[Opening INFORMATION section]
(** * OpenPNM: linear transport solver and throat-diameter models

    A shallow embedding of

    - [OpenPNM/Algorithms/__LinearSolver__.py] (class [LinearSolver]):
      coefficient matrix and right-hand side assembly, the solve step,
      the rate evaluator and the effective property estimator;
    - [OpenPNM/Geometry/models/throat_diameter.py] (function [minpore]).

    Numbers.  The Python code computes on IEEE doubles.  The methods of the
    class are embedded over exact rationals in canonical form ([Qc]), where
    [==] of numpy is Leibniz equality and nothing is rounded; this serves
    for what does not depend on rounding: the shape of the arrays, the
    control flow, the errors and the state of the instance.  The assembly
    of the coefficient matrix is embedded a second time, in module
    [Numeric], over an arbitrary arithmetic of which the doubles
    ([binary64], the primitive floats) are an instance; what depends on how
    numbers are subtracted, multiplied, added or compared is stated there.

    Arrays are lists, indices are natural numbers.  An out-of-range read or
    write is an [IndexError], as in numpy.  Boolean-mask indexing follows the
    numpy the module was written for (the module negates masks with unary
    minus and indexes the length-[A_dim] array [dia] with the length-[N]
    mask [self._BCtypes==1]): [a[mask]] reads [a] at the positions where
    [mask] is true, whatever the two lengths are. *)

From Stdlib Require Import String.
From Stdlib Require Import QArith Qcanon Qcabs.
From Stdlib Require Import List Bool Arith PeanoNat Lia.
Import ListNotations.
(** * python-editor-next: settings validation, router state and signature help

    A shallow embedding of three pieces of the editor front end:

    - [SignatureHelp]: the CodeMirror state field, view plugin and tooltip
      formatter of [src/editor/codemirror/language-server/signatureHelp.ts];
    - [Router]: the query-parameter router ([RouterParam], [parse],
      [navigate], [useRouterParam]);
    - [Settings]: the settings record and [isValidSettingsObject].

    JavaScript values are modelled as the code uses them: [null] and
    [undefined] are distinct, objects are ordered property lists, an
    exception is an explicit [Throw] outcome.  Strings are [string]; offsets
    into documents and labels are integers ([Z]). *)

From Stdlib Require Import ZArith List String Ascii Bool Lia.
Import ListNotations.

Set Warnings "-register-all".

Local Open Scope string_scope.
Local Open Scope Z_scope.

(** ** Outcomes of a JavaScript call *)

Inductive JsError : Type :=
| TypeError
| Error (message : string).

Inductive Completion (A : Type) : Type :=
| Return (a : A)
| Throw (e : JsError).

Arguments Return {A} a.
Arguments Throw {A} e.

Definition bind {A B : Type} (c : Completion A) (k : A -> Completion B)
  : Completion B :=
  match c with
  | Return a => k a
  | Throw e => Throw e
  end.

Notation "x <- c ;; k" := (bind c (fun x => k))
  (at level 61, c at next level, right associativity).

(** [arr[i]] for a numeric index: the element, or [undefined] ([None]) when
    the index is negative or past the end. *)
Definition array_get {A : Type} (arr : list A) (i : Z) : option A :=
  if i <? 0 then None else nth_error arr (Z.to_nat i).

Definition is_some {A : Type} (o : option A) : bool :=
  match o with
  | Some _ => true
  | None => false
  end.

(** [s.substring(start, end)]: both indices are clamped to [0, length] and
    swapped when [start > end]. *)
Definition clamp (len i : Z) : Z := Z.max 0 (Z.min i len).

Definition js_substring (s : string) (i j : Z) : string :=
  let len := Z.of_nat (String.length s) in
  let a := clamp len i in
  let b := clamp len j in
  let lo := Z.min a b in
  let hi := Z.max a b in
  String.substring (Z.to_nat lo) (Z.to_nat (hi - lo)) s.

Definition js_substring_from (s : string) (i : Z) : string :=
  js_substring s i (Z.of_nat (String.length s)).

(** [s.endsWith(suffix)] *)
Definition endsWith (s suffix : string) : bool :=
  let n := String.length s in
  let m := String.length suffix in
  if Nat.ltb n m then false
  else String.eqb (String.substring (n - m) m s) suffix.

(** * Signature help *)

Module SignatureHelp.

(** ** Language-server payload (vscode-languageserver-protocol) *)

(** [ParameterInformation.label]: [string | [uinteger, uinteger]]. *)
Inductive ParameterLabel : Type :=
| LabelString (s : string)
| LabelOffsets (from to : Z).

(** [string | MarkupContent] *)
Inductive Documentation : Type :=
| DocString (s : string)
| DocMarkup (kind value : string).

Record ParameterInformation : Type := {
  param_label : ParameterLabel;
  param_documentation : option Documentation
}.

Record SignatureInformation : Type := {
  sig_label : string;
  sig_documentation : option Documentation;
  sig_parameters : option (list ParameterInformation);
  sig_activeParameter : option Z
}.

(** The value of [SignatureHelp.activeSignature]: the code tests it against
    [null] and otherwise indexes with it. *)
Inductive ActiveIndex : Type :=
| IndexNull
| IndexUndefined
| IndexNumber (n : Z).

Record SignatureHelp : Type := {
  help_signatures : list SignatureInformation;
  help_activeSignature : ActiveIndex;
  help_activeParameter : ActiveIndex
}.

(** ** Editor state *)

(** [interface SignatureChangeEffect] *)
Record SignatureChangeEffect : Type := {
  eff_pos : Z;
  eff_result : option SignatureHelp
}.

(** The tooltip installed by [reduceSignatureHelpState].  Its [create]
    member is a closure over [result]; the record keeps the captured value
    and [tooltip_create] below runs the closure's body. *)
Record Tooltip : Type := {
  tt_pos : Z;
  tt_above : bool;
  tt_create : SignatureHelp
}.

(** [interface SignatureHelpState] *)
Record SignatureHelpState : Type := {
  st_tooltip : option Tooltip;
  st_result : option SignatureHelp
}.

(** Effects carried by a transaction: [setSignatureHelpEffect.of(v)], or an
    effect of some other type. *)
Inductive StateEffect : Type :=
| setSignatureHelpEffect (v : SignatureChangeEffect)
| otherEffect (tag : nat).

(** [StateField.define({ create: ... })] *)
Definition create : SignatureHelpState :=
  {| st_tooltip := None; st_result := None |}.

Definition reduceSignatureHelpState
  (state : SignatureHelpState) (effect : SignatureChangeEffect)
  : SignatureHelpState :=
  if is_some (st_tooltip state) && negb (is_some (eff_result effect)) then
    {| st_tooltip := None; st_result := None |}
  else
    match eff_result effect with
    | Some result =>
        {| st_tooltip := Some {| tt_pos := eff_pos effect;
                                 tt_above := true;
                                 tt_create := result |};
           st_result := Some result |}
    | None => state
    end.

(** [StateField.define({ update(state, tr) ... })] over [tr.effects]: the
    first [setSignatureHelpEffect] decides. *)
Fixpoint update (state : SignatureHelpState) (effects : list StateEffect)
  : SignatureHelpState :=
  match effects with
  | [] => state
  | setSignatureHelpEffect v :: _ => reduceSignatureHelpState state v
  | otherEffect _ :: rest => update state rest
  end.

(** [provide: (f) => showTooltip.from(f, (val) => val.tooltip)] *)
Definition provide (val : SignatureHelpState) : option Tooltip :=
  st_tooltip val.

(** States the field can hold: [create], then any number of transactions. *)
Inductive reachable : SignatureHelpState -> Prop :=
| reachable_create : reachable create
| reachable_update (s : SignatureHelpState) (effects : list StateEffect) :
    reachable s -> reachable (update s effects).

(** The field invariant: [tooltip] is [null] exactly when [result] is. *)
Definition tooltip_iff_result (s : SignatureHelpState) : Prop :=
  st_tooltip s = None <-> st_result s = None.

(** ** The view plugin *)

(** What [SignatureHelpView.update] reads of a transaction: its user-event
    annotation and, for each changed range, the inserted text. *)
Record Transaction : Type := {
  tr_userEvent : option string;
  tr_inserted : list string
}.

(** What [update] destructures of a [ViewUpdate]. *)
Record ViewUpdate : Type := {
  docChanged : bool;
  selectionSet : bool;
  transactions : list Transaction
}.

(** CodeMirror's [Transaction.isUserEvent(event)]: the annotation equals
    [event] or starts with [event] followed by a dot. *)
Definition isUserEvent (tr : Transaction) (event : string) : bool :=
  match tr_userEvent tr with
  | None => false
  | Some e => String.eqb e event || String.prefix (event ++ ".") e
  end.

(** [transactions[transactions.length - 1]] *)
Definition last_transaction (trs : list Transaction) : option Transaction :=
  array_get trs (Z.of_nat (List.length trs) - 1).

(** [SignatureHelpView.update]: the number of calls of
    [triggerSignatureHelpRequest] it makes, [field] being the value of
    [this.view.state.field(signatureHelpTooltipField)]. *)
Definition view_update (field : SignatureHelpState) (u : ViewUpdate)
  : Completion nat :=
  if (docChanged u || selectionSet u) && is_some (st_tooltip field) then
    Return 1%nat
  else if docChanged u then
    match last_transaction (transactions u) with
    | None => Throw TypeError
    | Some last =>
        if isUserEvent last "input" then
          Return (List.length
                    (filter (fun inserted => endsWith inserted "()")
                            (tr_inserted last)))
        else Return 0%nat
    end
  else Return 0%nat.

(** The outcome of [connection.sendRequest(SignatureHelpRequest.type, _)]. *)
Inductive Response : Type :=
| Resolved (result : option SignatureHelp)
| Rejected (e : JsError).

(** [triggerSignatureHelpRequest]: the effects of the transaction it
    dispatches once the request settles; [pos] is the selection head read
    before the request. *)
Definition triggerSignatureHelpRequest (pos : Z) (r : Response)
  : list StateEffect :=
  match r with
  | Resolved result =>
      [setSignatureHelpEffect {| eff_pos := pos; eff_result := result |}]
  | Rejected _ =>
      [setSignatureHelpEffect {| eff_pos := pos; eff_result := None |}]
  end.

(** ** Rendering *)

Inductive Node : Type :=
| TextNode (data : string)
| Element (tagName className : string) (children : list Node).

Section Rendering.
[Closing INFORMATION section]
● **WORK TASK**
Above are some lines. Repeat exactly, and only, those from the line that has "coefficient matrix and" through the line that has "From Stdlib Require Import QArith".

● **RESPONSE BELOW**
      coefficient matrix and right-hand side assembly, the solve step,
      the rate evaluator and the effective property estimator;
    - [OpenPNM/Geometry/models/throat_diameter.py] (function [minpore]).

    Numbers.  The Python code computes on IEEE doubles.  The methods of the
    class are embedded over exact rationals in canonical form ([Qc]), where
    [==] of numpy is Leibniz equality and nothing is rounded; this serves
    for what does not depend on rounding: the shape of the arrays, the
    control flow, the errors and the state of the instance.  The assembly
    of the coefficient matrix is embedded a second time, in module
    [Numeric], over an arbitrary arithmetic of which the doubles
    ([binary64], the primitive floats) are an instance; what depends on how
    numbers are subtracted, multiplied, added or compared is stated there.

    Arrays are lists, indices are natural numbers.  An out-of-range read or
    write is an [IndexError], as in numpy.  Boolean-mask indexing follows the
    numpy the module was written for (the module negates masks with unary
    minus and indexes the length-[A_dim] array [dia] with the length-[N]
    mask [self._BCtypes==1]): [a[mask]] reads [a] at the positions where
    [mask] is true, whatever the two lengths are. *)

From Stdlib Require Import String.
From Stdlib Require Import QArith Qcanon Qcabs.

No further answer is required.